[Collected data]
'''
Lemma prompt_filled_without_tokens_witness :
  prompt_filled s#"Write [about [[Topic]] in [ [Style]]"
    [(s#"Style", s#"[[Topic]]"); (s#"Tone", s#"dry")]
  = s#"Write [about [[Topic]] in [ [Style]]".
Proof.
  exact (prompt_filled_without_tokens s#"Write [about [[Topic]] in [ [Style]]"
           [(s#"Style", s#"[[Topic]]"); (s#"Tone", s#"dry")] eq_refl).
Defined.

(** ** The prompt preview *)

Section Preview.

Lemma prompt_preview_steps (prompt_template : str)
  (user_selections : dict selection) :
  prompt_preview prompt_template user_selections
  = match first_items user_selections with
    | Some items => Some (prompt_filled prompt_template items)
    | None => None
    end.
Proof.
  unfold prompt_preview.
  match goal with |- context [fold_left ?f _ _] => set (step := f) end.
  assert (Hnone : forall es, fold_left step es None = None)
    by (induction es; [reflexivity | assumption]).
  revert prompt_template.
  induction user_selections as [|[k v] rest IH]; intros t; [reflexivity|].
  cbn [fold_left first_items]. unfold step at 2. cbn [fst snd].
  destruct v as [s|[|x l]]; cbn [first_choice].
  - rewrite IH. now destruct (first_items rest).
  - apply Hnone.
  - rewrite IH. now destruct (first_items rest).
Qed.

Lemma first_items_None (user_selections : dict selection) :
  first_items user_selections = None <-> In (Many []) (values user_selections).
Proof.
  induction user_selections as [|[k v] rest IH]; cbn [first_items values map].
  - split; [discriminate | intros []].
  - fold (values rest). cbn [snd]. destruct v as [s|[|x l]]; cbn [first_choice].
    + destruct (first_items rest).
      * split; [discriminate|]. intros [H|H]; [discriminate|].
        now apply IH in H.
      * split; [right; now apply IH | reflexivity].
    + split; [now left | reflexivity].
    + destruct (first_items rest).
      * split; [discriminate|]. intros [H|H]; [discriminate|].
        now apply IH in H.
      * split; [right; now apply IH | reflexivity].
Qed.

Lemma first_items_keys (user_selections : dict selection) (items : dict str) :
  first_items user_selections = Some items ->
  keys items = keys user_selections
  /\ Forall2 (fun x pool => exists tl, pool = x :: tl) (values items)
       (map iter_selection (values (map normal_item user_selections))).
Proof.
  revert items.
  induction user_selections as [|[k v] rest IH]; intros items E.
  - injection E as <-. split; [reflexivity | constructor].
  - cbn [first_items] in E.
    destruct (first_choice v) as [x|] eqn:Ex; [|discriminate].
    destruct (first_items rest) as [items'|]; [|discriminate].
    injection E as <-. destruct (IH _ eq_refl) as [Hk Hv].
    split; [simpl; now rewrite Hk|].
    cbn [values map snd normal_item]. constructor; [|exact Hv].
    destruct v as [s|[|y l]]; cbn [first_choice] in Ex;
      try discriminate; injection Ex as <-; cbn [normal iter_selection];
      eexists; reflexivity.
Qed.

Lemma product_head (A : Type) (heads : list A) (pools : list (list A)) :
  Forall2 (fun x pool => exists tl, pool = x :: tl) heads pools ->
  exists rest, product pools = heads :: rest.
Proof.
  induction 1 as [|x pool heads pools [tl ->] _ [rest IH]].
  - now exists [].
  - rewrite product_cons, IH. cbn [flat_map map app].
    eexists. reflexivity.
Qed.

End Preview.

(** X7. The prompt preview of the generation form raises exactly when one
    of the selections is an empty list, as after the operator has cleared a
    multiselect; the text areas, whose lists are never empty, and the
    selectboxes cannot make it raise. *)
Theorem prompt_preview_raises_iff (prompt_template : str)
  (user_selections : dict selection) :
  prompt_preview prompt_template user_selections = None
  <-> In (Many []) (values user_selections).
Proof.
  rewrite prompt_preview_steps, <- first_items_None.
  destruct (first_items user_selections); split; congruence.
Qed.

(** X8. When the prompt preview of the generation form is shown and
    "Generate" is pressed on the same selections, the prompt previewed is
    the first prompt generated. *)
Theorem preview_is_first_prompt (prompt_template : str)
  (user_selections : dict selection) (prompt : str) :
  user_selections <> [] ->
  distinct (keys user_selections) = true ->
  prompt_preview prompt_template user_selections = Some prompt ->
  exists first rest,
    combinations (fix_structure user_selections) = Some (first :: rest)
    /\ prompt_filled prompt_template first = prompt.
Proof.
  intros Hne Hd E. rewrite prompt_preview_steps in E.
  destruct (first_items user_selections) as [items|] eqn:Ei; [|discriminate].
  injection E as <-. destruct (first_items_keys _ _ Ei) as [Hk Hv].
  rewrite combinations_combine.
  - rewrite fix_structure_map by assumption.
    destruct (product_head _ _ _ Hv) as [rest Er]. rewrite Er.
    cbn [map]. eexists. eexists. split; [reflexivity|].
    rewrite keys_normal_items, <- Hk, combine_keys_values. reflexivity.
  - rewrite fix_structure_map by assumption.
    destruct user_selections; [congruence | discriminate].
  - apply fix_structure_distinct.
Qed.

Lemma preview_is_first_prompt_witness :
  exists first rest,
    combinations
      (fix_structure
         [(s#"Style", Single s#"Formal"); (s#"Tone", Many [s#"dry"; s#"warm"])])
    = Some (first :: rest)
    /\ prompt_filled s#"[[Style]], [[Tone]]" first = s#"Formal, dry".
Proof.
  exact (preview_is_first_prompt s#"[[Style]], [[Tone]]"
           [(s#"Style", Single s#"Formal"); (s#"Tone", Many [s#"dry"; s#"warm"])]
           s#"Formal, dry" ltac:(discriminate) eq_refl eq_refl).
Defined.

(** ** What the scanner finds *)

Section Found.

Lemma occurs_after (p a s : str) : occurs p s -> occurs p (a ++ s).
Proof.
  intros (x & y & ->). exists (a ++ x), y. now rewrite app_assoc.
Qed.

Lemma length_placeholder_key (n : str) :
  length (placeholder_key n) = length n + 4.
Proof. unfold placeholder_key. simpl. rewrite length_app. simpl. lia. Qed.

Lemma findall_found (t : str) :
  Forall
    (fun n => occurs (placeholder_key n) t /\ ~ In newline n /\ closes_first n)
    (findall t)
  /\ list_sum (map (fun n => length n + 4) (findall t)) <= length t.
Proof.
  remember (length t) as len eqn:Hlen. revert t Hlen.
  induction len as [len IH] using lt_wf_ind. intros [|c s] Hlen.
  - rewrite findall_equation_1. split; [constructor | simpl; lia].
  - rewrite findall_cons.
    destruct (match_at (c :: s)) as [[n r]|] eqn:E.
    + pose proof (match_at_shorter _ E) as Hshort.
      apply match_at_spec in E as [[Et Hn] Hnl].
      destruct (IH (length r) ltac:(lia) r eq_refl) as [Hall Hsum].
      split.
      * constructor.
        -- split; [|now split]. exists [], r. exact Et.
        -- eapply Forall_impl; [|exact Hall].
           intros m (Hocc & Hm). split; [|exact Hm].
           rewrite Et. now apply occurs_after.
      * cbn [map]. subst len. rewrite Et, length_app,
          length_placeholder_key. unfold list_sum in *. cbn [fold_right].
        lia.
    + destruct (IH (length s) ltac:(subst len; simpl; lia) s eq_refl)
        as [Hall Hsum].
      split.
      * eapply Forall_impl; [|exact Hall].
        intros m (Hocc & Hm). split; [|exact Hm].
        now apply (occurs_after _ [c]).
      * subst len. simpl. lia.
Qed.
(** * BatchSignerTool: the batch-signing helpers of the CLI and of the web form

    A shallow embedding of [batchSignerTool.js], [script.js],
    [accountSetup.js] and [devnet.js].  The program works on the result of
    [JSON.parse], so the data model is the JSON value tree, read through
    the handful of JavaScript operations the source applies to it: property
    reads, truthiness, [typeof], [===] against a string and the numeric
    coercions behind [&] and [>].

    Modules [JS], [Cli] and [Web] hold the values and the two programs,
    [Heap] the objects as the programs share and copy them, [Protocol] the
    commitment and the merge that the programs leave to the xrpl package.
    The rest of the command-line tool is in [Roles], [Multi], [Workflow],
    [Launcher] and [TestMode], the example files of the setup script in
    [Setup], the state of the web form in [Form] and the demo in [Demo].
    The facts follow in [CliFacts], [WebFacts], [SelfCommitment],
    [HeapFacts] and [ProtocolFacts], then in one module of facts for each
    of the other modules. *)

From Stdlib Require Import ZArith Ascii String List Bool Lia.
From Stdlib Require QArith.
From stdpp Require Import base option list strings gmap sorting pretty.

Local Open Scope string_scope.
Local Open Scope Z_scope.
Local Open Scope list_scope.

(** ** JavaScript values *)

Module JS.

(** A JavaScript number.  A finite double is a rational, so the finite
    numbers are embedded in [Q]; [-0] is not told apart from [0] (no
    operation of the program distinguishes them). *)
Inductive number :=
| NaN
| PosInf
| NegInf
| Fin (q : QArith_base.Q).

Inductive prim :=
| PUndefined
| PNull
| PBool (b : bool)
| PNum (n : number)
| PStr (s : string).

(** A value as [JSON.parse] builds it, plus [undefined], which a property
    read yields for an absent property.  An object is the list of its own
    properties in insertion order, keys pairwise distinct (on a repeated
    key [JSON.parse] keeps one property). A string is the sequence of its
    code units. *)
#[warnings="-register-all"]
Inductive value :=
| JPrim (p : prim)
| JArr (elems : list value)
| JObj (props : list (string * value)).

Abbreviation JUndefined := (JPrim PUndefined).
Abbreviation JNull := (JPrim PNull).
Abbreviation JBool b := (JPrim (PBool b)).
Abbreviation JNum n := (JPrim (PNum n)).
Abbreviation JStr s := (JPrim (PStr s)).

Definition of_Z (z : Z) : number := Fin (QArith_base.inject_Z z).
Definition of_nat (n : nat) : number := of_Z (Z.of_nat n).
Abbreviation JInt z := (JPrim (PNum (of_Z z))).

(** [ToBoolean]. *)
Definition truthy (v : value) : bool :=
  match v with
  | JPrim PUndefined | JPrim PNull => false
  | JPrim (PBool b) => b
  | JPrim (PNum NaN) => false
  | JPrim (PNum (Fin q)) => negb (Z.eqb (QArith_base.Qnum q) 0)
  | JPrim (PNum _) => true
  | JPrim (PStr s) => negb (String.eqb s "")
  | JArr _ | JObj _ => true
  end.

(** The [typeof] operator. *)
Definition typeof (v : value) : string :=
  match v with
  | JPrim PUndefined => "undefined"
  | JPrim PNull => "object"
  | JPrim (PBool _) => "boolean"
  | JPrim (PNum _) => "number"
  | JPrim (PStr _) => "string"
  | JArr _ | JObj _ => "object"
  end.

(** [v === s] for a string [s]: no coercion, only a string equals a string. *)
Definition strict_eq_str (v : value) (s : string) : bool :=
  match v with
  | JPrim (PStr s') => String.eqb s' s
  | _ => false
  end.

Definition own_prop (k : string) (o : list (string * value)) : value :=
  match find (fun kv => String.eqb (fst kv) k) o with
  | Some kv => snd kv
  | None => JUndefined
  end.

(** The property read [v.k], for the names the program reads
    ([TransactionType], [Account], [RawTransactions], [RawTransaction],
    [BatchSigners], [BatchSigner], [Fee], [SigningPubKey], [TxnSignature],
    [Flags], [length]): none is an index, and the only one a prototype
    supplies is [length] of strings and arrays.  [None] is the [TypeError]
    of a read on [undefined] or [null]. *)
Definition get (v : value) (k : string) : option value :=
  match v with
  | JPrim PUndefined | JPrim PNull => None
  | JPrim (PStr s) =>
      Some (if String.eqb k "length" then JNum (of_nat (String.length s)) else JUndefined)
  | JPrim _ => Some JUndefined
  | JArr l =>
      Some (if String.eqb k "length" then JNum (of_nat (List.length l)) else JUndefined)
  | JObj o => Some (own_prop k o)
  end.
'''
__Try it__
Each line of the data above containing the string "eapply" is to be copied.

__Task output__
        -- eapply Forall_impl; [|exact Hall].
      * eapply Forall_impl; [|exact Hall].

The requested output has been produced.